Produit d’importation, les cigarettes pèsent sur la balance commerciale du Rwanda. Elles nuisent, surtout, à la santé de la population alors que l’obsession nationale, vingt ans après les 800 000 morts du génocide, est de faire des bébés et surmonter cette saignée. C’est logique. C’est rationnel et, au Rwanda, il est donc aussi mal vu de fumer qu’à New York. Y jeter un mégot sur un trottoir y serait aussi invraisemblable que cracher dans une salle de classe et ce pays rappelle ainsi toujours plus Singapour, minuscule et richissime Etat d’Asie dont les Rwandais sont à des années-lumière d’atteindre le niveau de vie mais dont leur président a l’exemple en tête.
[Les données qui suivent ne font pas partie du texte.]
(** The expanded lists of a request whose lists are not empty. *)
Lemma expand_nonempty (p : Request) seed subseed :
  lists_nonempty p ->
  prompt p <> Many [] ->
  (forall l, seed = inr l -> Orchestrator.seed p = Listed l) ->
  (forall l, subseed = inr l -> Orchestrator.subseed p = Listed l) ->
  let p' := expand env p seed subseed in
  is_Some (all_prompts p' !! 0) /\ is_Some (all_negative_prompts p' !! 0) /\
  is_Some (all_seeds p' !! 0) /\ is_Some (all_subseeds p' !! 0).
Proof.
  intros (Hcount & Hneg & Hseed & Hsub) Hprompt Hs Hss. cbn.
  assert (Hexp : forall style (q : Prompt), q <> Many [] ->
            0 < length (expand_prompts style (batch_size p * n_iter p) q)).
  { intros style [s | [| s l]] Hq; cbn; [rewrite length_replicate; lia | congruence | lia]. }
  assert (Hseeds : forall (fs : Z + list Z) (f : nat -> Z) (n : nat),
            0 < n -> (forall l, fs = inr l -> l <> []) ->
            0 < length (match fs with inr l => l | inl z => map f (seq 0 n) end)).
  { intros [z | l] f n Hn Hl; [rewrite length_map, length_seq; lia |].
    specialize (Hl l eq_refl). destruct l; [congruence | cbn; lia]. }
  split_and!; apply lookup_lt_is_Some_2.
  - now apply Hexp.
  - now apply Hexp.
  - unfold expand_seeds.
    destruct seed as [z | l]; [rewrite length_map, length_seq; now apply Hexp |].
    specialize (Hs l eq_refl). destruct l; [congruence | cbn; lia].
  - unfold expand_subseeds.
    destruct subseed as [z | l]; [rewrite length_map, length_seq; now apply Hexp |].
    specialize (Hss l eq_refl). destruct l; [congruence | cbn; lia].
Qed.

(** *** After the loop *)

(** The infotext depends on the request alone. *)
Lemma create_infotext_state p i j st st0 :
  create_infotext env p i j st = ((create_infotext env p i j st0).1, st).
Proof.
  unfold create_infotext, index_or_raise.
  rewrite !bind_unfold.
  destruct (all_seeds p !! _) as [seed |]; cbn; [| reflexivity].
  rewrite !bind_unfold.
  destruct (Qeq_bool _ _); cbn.
  - rewrite !bind_unfold.
    destruct (all_negative_prompts p !! _) as [neg |]; cbn; [| reflexivity].
    rewrite !bind_unfold.
    destruct (all_prompts p !! _) as [pr |]; reflexivity.
  - rewrite !bind_unfold.
    destruct (all_subseeds p !! _) as [sub |]; cbn; [| reflexivity].
    rewrite !bind_unfold.
    destruct (all_negative_prompts p !! _) as [neg |]; cbn; [| reflexivity].
    rewrite !bind_unfold.
    destruct (all_prompts p !! _) as [pr |]; reflexivity.
Qed.

Lemma create_infotext_returns p st0 :
  is_Some (all_prompts p !! 0) -> is_Some (all_negative_prompts p !! 0) ->
  is_Some (all_seeds p !! 0) -> is_Some (all_subseeds p !! 0) ->
  exists text, (create_infotext env p 0 0 st0).1 = inr text.
Proof.
  intros [pr Hpr] [neg Hneg] [seed Hseed] [sub Hsub].
  unfold create_infotext, index_or_raise. cbn [Nat.add Nat.mul].
  rewrite Hseed, Hsub, Hneg, Hpr. cbn. rewrite !bind_unfold. cbn.
  destruct (Qeq_bool _ _); cbn; eauto.
Qed.

(** The grid stage, when it returns: what it added to the trace and to the
    outputs.  The grid is the image that [image_grid] returned for the
    images collected and the batch size. *)
Lemma assemble_grid_inv p out st out' idx st' :
  assemble_grid env opts p out st = (inr (out', idx), st') ->
  let wanted :=
    (return_grid opts || grid_save opts) && negb (do_not_save_grid (request p))
    && negb (bool_decide (length (output_images out) < 2) && grid_only_if_multiple opts) in
  trace st' = trace st ++ (if wanted then [GridAssembled (output_images out)] else []) /\
  if wanted
  then exists grid s',
         image_grid env (output_images out) (batch_size (request p)) (shared st, world st)
         = (inr grid, s') /\
         if return_grid opts
         then exists text,
                (forall st0, (create_infotext env p 0 0 st0).1 = inr text) /\
                output_images out'
                = (if enable_pnginfo opts then set_parameters env grid text else grid)
                  :: output_images out /\
                infotexts out' = text :: infotexts out /\
                idx = 1
         else out' = out /\ idx = 0
  else out' = out /\ idx = 0.
Proof.
  intros Hrun wanted. unfold assemble_grid in Hrun. fold wanted in Hrun.
  destruct wanted.
  2: { injection Hrun as <- <- <-. cbn. now rewrite app_nil_r. }
  apply bind_returns in Hrun as (grid & st1 & Hgrid & Hrun).
  apply call_returns in Hgrid as (s' & Hcall & Hgrid).
  apply bind_returns in Hrun as ([] & st2 & Hlog & Hrun).
  unfold log, Eff.modify in Hlog. injection Hlog as <-.
  apply bind_returns in Hrun as ([[grid' out1] idx1] & st3 & Hret & Hrun).
  apply bind_returns in Hrun as ([] & st4 & Hsave & Hrun).
  injection Hrun as <- <- <-.
  assert (Hst4 : trace st4 = trace st3).
  { destruct (grid_save opts); [| now injection Hsave as <-].
    apply bind_returns in Hsave as (seed & st5 & Hseed & Hsave).
    apply bind_returns in Hsave as (prompt & st6 & Hprompt & Hsave).
    apply bind_returns in Hsave as (text & st7 & Htext & Hsave).
    apply call_trace_eq in Hsave.
    rewrite (create_infotext_state p 0 0 st6 st6) in Htext.
    unfold index_or_raise in Hseed, Hprompt.
    destruct (all_seeds p !! 0); [| discriminate].
    destruct (all_prompts p !! 0); [| discriminate].
    injection Hseed as _ <-. injection Hprompt as _ <-. injection Htext as _ <-.
    exact Hsave. }
  destruct (return_grid opts).
  - apply bind_returns in Hret as (text & st5 & Htext & Hret).
    rewrite (create_infotext_state p 0 0 _ st) in Htext.
    injection Htext as Htext <-. injection Hret as <- <- <- <-.
    split; [rewrite Hst4; cbn; now rewrite Hgrid |].
    exists grid, s'. split; [exact Hcall |].
    exists text. split_and!; try reflexivity.
    intros st0. rewrite <- Htext.
    now rewrite (create_infotext_state p 0 0 st0 st).
  - injection Hret as <- <- <- <-.
    split; [rewrite Hst4; cbn; now rewrite Hgrid |].
    exists grid, s'. split; [exact Hcall | split; reflexivity].
Qed.

(** With quiet collaborators and first elements in every list, the grid
    stage returns. *)
Lemma assemble_grid_returns p out st :
  quiet_after_loop env ->
  is_Some (all_prompts p !! 0) -> is_Some (all_negative_prompts p !! 0) ->
  is_Some (all_seeds p !! 0) -> is_Some (all_subseeds p !! 0) ->
  exists r st', assemble_grid env opts p out st = (inr r, st').
Proof.
  intros (Hgrid & Hsave & _ & _) Hpr Hneg Hseed Hsub.
  destruct (create_infotext_returns p st Hpr Hneg Hseed Hsub) as [text Htext].
  destruct Hpr as [pr Hpr], Hseed as [seed Hseed].
  unfold assemble_grid.
  destruct (_ && _ && negb _); [| eauto].
  rewrite bind_unfold. unfold call at 1.
  destruct (Hgrid (output_images out) (batch_size (request p)) (shared st, world st))
    as (g & [sh1 w1] & ->).
  rewrite bind_unfold. unfold log at 1, Eff.modify at 1.
  assert (Hsaved : forall g' st1, exists st2,
            (if grid_save opts
             then seed ← index_or_raise (all_seeds p) 0;
                  prompt ← index_or_raise (all_prompts p) 0;
                  text ← create_infotext env p 0 0;
                  call (save_grid env g' seed prompt text)
             else mret tt) st1 = (inr tt, st2)).
  { intros g' st1. destruct (grid_save opts); [| eauto].
    unfold index_or_raise. rewrite Hseed, Hpr.
    rewrite bind_unfold. cbn -[create_infotext call].
    rewrite bind_unfold. cbn -[create_infotext call].
    rewrite bind_unfold, (create_infotext_state p 0 0 st1 st), Htext. unfold call.
    destruct (Hsave g' seed pr text (shared st1, world st1)) as ([sh2 w2] & ->). eauto. }
  rewrite bind_unfold.
  destruct (return_grid opts).
  - rewrite bind_unfold, (create_infotext_state p 0 0 _ st), Htext. cbn.
    rewrite bind_unfold.
    match goal with |- context [(if grid_save opts then _ else _) ?st1] =>
      destruct (Hsaved (if enable_pnginfo opts then set_parameters env g text else g) st1)
        as [st2 ->] end.
    eauto.
  - cbn. rewrite bind_unfold.
    match goal with |- context [(if grid_save opts then _ else _) ?st1] =>
      destruct (Hsaved g st1) as [st2 ->] end.
    eauto.
Qed.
Père de cette nation depuis vingt ans, Paul Kagame la dirige en autocrate éclairé, bien décidé à surmonter la pauvreté africaine, à refermer les plaies du génocide et à ne laisser aucune division ralentir la reconstruction - à mettre, en un mot, la raison d’Etat aux commandes, une volonté de résurrection qui doit primer et qu’il est convaincu d’incarner. Les libertés en souffrent mais comment ne pas comprendre ? Comment ne pas voir que ce pays doit encore dépasser des haines qui l’avaient déchiré bien avant le génocide et que lorsqu’il s’agit de sortir de la maison des morts, il faut marcher droit et en rangs serrés ?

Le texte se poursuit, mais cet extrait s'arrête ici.